|Year : 2022 | Volume
| Issue : 3 | Page : 80-83
Effect of severe acute respiratory syndrome coronavirus 2 antibodies on outcomes of dengue infected children: A retrospective observational study
Sravani Kolla, Lokeswari Balleda, Chandra Sekhara Reddy Thimmapuram
Department of Pediatrics, Sri Ramachandra Children's and Dental Hospital, Guntur, Andhra Pradesh, India
|Date of Submission||17-Jan-2022|
|Date of Decision||09-Mar-2022|
|Date of Acceptance||29-Mar-2022|
|Date of Web Publication||12-May-2022|
Dr. Sravani Kolla
13-7-1, 6th Lane Gunturuvarithota, Old Club Road, Guntur - 522 001, Andhra Pradesh
Source of Support: None, Conflict of Interest: None
Background: Dengue virus and severe acute respiratory syndrome coronavirus 2 (SARS-CoV-2) share similar antigenic properties. In some studies, it has been shown that immunological memory/antibodies to dengue virus in endemic countries reduces the severity and spread of COVID-19. It is not known whether SARS-CoV-2 antibodies reduce or augment the severity of dengue viral infections. This study aims to evaluate the effects of SARS-CoV-2 antibodies on the outcomes of dengue infection in children.

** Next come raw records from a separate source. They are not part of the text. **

(** ** Boundary condition, initial narrow band and marching *)

(** The scoped enumerations local to the functions of the header. *)
Module LabelCell.
Inductive t : Type := kBackground | kForeground | kLabelled.
Definition eqb (a b : t) : bool :=
  match a, b with
  | kBackground, kBackground | kForeground, kForeground
  | kLabelled, kLabelled => true
  | _, _ => false
  end.
End LabelCell.

Module DilationCell.
Inductive t : Type := kBackground | kForeground | kDilated.
Definition eqb (a b : t) : bool :=
  match a, b with
  | kBackground, kBackground | kForeground, kForeground
  | kDilated, kDilated => true
  | _, _ => false
  end.
End DilationCell.

Module NarrowBandCell.
Inductive t : Type := kBackground | kFrozen | kNarrowBand.
Definition eqb (a b : t) : bool :=
  match a, b with
  | kBackground, kBackground | kFrozen, kFrozen
  | kNarrowBand, kNarrowBand => true
  | _, _ => false
  end.
End NarrowBandCell.

Section Marching.
Context {T : Type} `{Scalar T}.

(** The loop of [SetBoundaryCondition] over the seeds
    [(indices[i], distances[i])].  The result pairs the state of
    [*distance_grid] when the function is left with how it is left. *)
Fixpoint SetBoundaryCondition_loop (seeds : list (Index * T)) (multiplier : T)
         (distance_predicate : T -> bool) (distance_grid : Grid T)
  : Grid T * Result unit :=
  match seeds with
  | [] => (distance_grid, Ok tt)
  | (index, distance) :: seeds' =>
      if negb (Inside index (size_ distance_grid))
      then (distance_grid, Err FrozenIndexOutsideGrid)
      else if negb (distance_predicate distance)
      then (distance_grid, Err InvalidFrozenDistance)
      else
        match Cell distance_grid index with
        | Err e => (distance_grid, Err e)
        | Ok distance_cell =>
            if frozen distance_cell
            then (distance_grid, Err DuplicateFrozenIndex)
            else
              match SetCell distance_grid index (multiplier * distance)%S with
              | Err e => (distance_grid, Err e)
              | Ok distance_grid' =>
                  SetBoundaryCondition_loop seeds' multiplier
                    distance_predicate distance_grid'
              end
        end
  end.

Definition SetBoundaryCondition (indices : list Index) (distances : list T)
           (multiplier : T) (distance_predicate : T -> bool)
           (distance_grid : Grid T) : Grid T * Result unit :=
  match indices with
  | [] => (distance_grid, Err EmptyFrozenIndices)
  | _ :: _ =>
      if negb (length indices =? length distances)%nat
      then (distance_grid, Err SizeMismatch)
      else
        let '(distance_grid', r) :=
          SetBoundaryCondition_loop (combine indices distances) multiplier
            distance_predicate distance_grid in
        match r with
        | Err e => (distance_grid', Err e)
        | Ok _ =>
            if Z.of_nat (length indices) =? LinearSize (size_ distance_grid')
            then (distance_grid', Err WholeGridFrozen)
            else (distance_grid', Ok tt)
        end
  end.

Section WithSolver.
(** The template parameter [E]: any type with a [Solve] method. *)
Variable eikonal_solver : Index -> Grid T -> Result T.

(** The two inner loops of [InitialUnsignedNarrowBand] for one
  [frozen_index]. *)
Fixpoint InitialUnsignedNarrowBand_steps (steps : list (nat * Z))
       (frozen_index : Index) (distance_grid : Grid T)
       (narrow_band_grid : Grid NarrowBandCell.t)
       (narrow_band : NarrowBandStore)
    : Result (Grid NarrowBandCell.t * NarrowBandStore) :=
    match steps with
    | [] => Ok (narrow_band_grid, narrow_band)
    | (i, neighbor_offset) :: steps' =>
    let neighbor_index := add_at frozen_index i neighbor_offset in
    if Inside neighbor_index (size_ narrow_band_grid) then
      neighbor_cell <- Cell narrow_band_grid neighbor_index ;;
      if NarrowBandCell.eqb neighbor_cell NarrowBandCell.kBackground then
        distance <- eikonal_solver neighbor_index distance_grid ;;
        narrow_band_grid' <-
          SetCell narrow_band_grid neighbor_index
                  NarrowBandCell.kNarrowBand ;;
        InitialUnsignedNarrowBand_steps steps' frozen_index distance_grid
          narrow_band_grid' (Push (distance, neighbor_index) narrow_band)
      else InitialUnsignedNarrowBand_steps steps' frozen_index
             distance_grid narrow_band_grid narrow_band
    else InitialUnsignedNarrowBand_steps steps' frozen_index
           distance_grid narrow_band_grid narrow_band
    end.
(** X21. When the plan of a capacity-aware manager leaves a book short of its
    target, no library that the manager knows and that still lacks the
    book has room left at the end of the run. *)
Theorem short_only_without_room self db plan self' db' :
  well_formed db -> is_capacity_aware self = true ->
  rebalance set_difference_iter self db = Ok (plan, self', db') ->
  forall book l,
    coverage db book
    + Z.of_nat (List.length
                  (filter (fun m => book_id m =? book) (moves plan)))
    < Z.min (nlibs_of db) (total db book) ->
    In l (recipient_domain self db) ->
    ~ In l (covering (holdings_of db book)) ->
    ~ In l (map to_library_id
              (filter (fun m => book_id m =? book) (moves plan))) ->
    tracked self' db l <= 0.
Proof.
  intros Hwf Hca Hret book l Hshort Hknown Hlacks Hnot.
  rewrite rebalance_unfold in Hret.
  destruct (book_order self db) as [books|e] eqn:Hbooks; [|discriminate].
  simpl bind in Hret.
  destruct (plan_books set_difference_iter self db (nlibs_of db) books [] 0)
    as [[[ms n] self1]|e] eqn:Hplan; [|discriminate].
  simpl bind in Hret. unfold finish in Hret.
  destruct (if dry_run self1 then Ok db else _apply_plan ms db) as [db1|e];
    [|discriminate].
  simpl in Hret. injection Hret as <- <- _. simpl moves in *.
  assert (Hcand : In book books).
  { eapply Permutation_in;
      [apply Permutation_sym, (book_order_perm self db books Hbooks)|].
    apply candidate_test; [apply (wf_uniq_library_book Hwf)|].
    assert (0 <= coverage db book) by (unfold coverage; lia).
    apply andb_true_iff. rewrite !Z.ltb_lt. lia. }
  destruct (plan_books_each_room db (nlibs_of db) books
              (book_order_NoDup self db books Hbooks)
              self [] 0 ms n self1 Hca (fun m H => match H with end) Hplan
              book Hcand)
    as (s1 & s2 & Hbuild & Hca1 & Hdom & Hle).
  specialize (Hle l).
  assert (Hs1 : exists fc1,
            free_capacity s1 = fc1
            /\ recipient_domain s1 db
               = PyDict.keys (effective_capacity fc1 db)
            /\ tracked s1 db l
               = PyDict.get_default Z.eq_dec (effective_capacity fc1 db) l 0
            /\ exists fc2,
                 capacity_build_plan_for_book set_difference_iter fc1 db book
                   (nlibs_of db)
                 = Ok (filter (fun m => book_id m =? book) ms, fc2)).
  { destruct s1 as [d|d fc|d fc p a]; [discriminate| |];
      exists fc; simpl in *;
      (split; [reflexivity|]); (split; [reflexivity|]);
      (split; [reflexivity|]);
      destruct (capacity_build_plan_for_book set_difference_iter fc db book
                  (nlibs_of db)) as [[new1 fc2]|e]; try discriminate;
      simpl in Hbuild; injection Hbuild as -> _; eauto. }
  destruct Hs1 as (fc1 & _ & Hdom1 & Htr & fc2 & Hcap).
  destruct (capacity_build_plan_over set_difference_iter set_difference_NoDup
              fc1 db book (nlibs_of db)) as (fc3 & Hover).
  rewrite Hcap in Hover. injection Hover as Hover _.
  set (recipients := roomy_recipients set_difference_iter
                       (effective_capacity fc1 db) db book) in *.
  assert (Hall : incl recipients
                   (map to_library_id
                      (filter (fun m => book_id m =? book) ms))).
  { rewrite Hover. apply plan_over_short; [exact Hwf| |].
    - apply NoDup_filter, set_difference_NoDup.
    - rewrite <- Hover. lia. }
  destruct (Z.ltb_spec 0 (tracked s1 db l)) as [Hpos|]; [|lia].
  exfalso. apply Hnot, Hall. unfold recipients, roomy_recipients.
  apply filter_In. split.
  - apply set_difference_In. split; [|exact Hlacks].
    rewrite <- Hdom1, Hdom. exact Hknown.
  - apply Z.ltb_lt. now rewrite <- Htr.
Qed.

End Short.

(* ================================================================== *)
(** * Any other priority *)

Lemma sort_key_fallback priority author_ids base_ids db bid k :
  String.eqb priority "author_first" = false ->
  String.eqb priority "year_desc" = false ->
  sort_key priority author_ids (book_meta_of base_ids db) bid = Ok k ->
  k = (2, bid).
Proof.
  intros Ha Hy. unfold sort_key.
  destruct (PyDict.get Z.eq_dec (book_meta_of base_ids db) bid) as [b|] eqn:E;
    [|discriminate].
  rewrite Ha, Hy. simpl. intros H. injection H as <-.
  now rewrite (book_meta_get base_ids db bid b E).
Qed.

Subjects and Methods: This was a retrospective observational study conducted at the pediatric emergency and intensive care units and wards of a tertiary care teaching hospital in Andhra Pradesh, India, between August and November 2021.
Results: About 400 children with dengue infection were admitted to our hospital, of which 96 children also had SARS-CoV-2 antibody titers estimated. In 50 (52.08%) of these 96 children, SARS-CoV-2 antibodies (IgG and/or IgM) were positive. In these 96 children, clinical severity and outcomes of dengue infection were compared between the two groups, i.e., with and without SARS-CoV-2 antibody positivity.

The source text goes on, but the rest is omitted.